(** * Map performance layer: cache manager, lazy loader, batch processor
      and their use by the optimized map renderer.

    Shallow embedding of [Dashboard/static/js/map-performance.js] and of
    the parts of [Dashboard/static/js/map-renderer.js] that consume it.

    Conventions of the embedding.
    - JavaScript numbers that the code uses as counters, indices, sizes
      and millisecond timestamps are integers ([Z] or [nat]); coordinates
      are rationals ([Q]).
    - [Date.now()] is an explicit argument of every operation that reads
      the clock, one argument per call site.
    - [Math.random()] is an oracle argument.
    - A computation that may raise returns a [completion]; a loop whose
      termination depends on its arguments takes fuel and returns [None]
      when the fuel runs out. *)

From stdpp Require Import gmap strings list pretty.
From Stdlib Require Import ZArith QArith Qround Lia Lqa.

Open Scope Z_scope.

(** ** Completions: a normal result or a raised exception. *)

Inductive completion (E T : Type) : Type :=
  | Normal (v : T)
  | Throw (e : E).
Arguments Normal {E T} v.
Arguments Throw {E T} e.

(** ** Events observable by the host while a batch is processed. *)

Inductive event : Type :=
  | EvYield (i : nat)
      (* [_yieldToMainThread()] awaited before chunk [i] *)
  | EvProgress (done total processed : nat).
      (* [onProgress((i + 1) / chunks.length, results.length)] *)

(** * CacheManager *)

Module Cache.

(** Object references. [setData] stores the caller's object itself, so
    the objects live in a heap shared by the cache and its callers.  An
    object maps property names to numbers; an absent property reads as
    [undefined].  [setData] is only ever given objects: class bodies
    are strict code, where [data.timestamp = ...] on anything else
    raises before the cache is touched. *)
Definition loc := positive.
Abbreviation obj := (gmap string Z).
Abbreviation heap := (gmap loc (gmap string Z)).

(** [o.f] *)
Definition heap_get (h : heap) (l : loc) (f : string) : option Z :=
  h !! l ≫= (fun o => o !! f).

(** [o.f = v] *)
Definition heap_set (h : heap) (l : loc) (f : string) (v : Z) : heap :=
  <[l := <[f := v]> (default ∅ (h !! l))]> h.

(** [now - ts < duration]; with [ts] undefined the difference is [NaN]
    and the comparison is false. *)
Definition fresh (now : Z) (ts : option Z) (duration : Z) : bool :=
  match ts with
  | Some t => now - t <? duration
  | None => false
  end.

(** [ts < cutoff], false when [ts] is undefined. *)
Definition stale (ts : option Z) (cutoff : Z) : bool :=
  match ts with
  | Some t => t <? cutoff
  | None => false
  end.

--

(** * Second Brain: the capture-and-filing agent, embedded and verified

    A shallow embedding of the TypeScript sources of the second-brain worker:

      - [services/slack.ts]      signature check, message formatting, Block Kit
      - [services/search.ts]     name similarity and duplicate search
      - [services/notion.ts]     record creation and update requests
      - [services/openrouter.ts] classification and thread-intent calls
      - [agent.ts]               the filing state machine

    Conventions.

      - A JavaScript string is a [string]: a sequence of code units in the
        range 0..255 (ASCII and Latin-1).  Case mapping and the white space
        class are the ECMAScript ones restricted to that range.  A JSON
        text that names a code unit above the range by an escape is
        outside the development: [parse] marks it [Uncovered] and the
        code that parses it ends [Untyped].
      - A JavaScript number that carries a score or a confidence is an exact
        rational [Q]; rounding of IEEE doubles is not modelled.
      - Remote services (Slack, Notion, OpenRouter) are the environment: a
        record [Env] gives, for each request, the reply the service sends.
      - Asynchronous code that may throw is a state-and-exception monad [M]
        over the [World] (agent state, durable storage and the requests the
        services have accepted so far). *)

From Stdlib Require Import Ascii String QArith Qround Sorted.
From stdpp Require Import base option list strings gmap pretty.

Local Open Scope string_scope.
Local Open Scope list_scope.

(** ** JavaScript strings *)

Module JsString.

▶ [Task brief] Looking over the records, find each line with the word "static" and copy it.

▶ [Task response]
    Shallow embedding of [Dashboard/static/js/map-performance.js] and of
    the parts of [Dashboard/static/js/map-renderer.js] that consume it.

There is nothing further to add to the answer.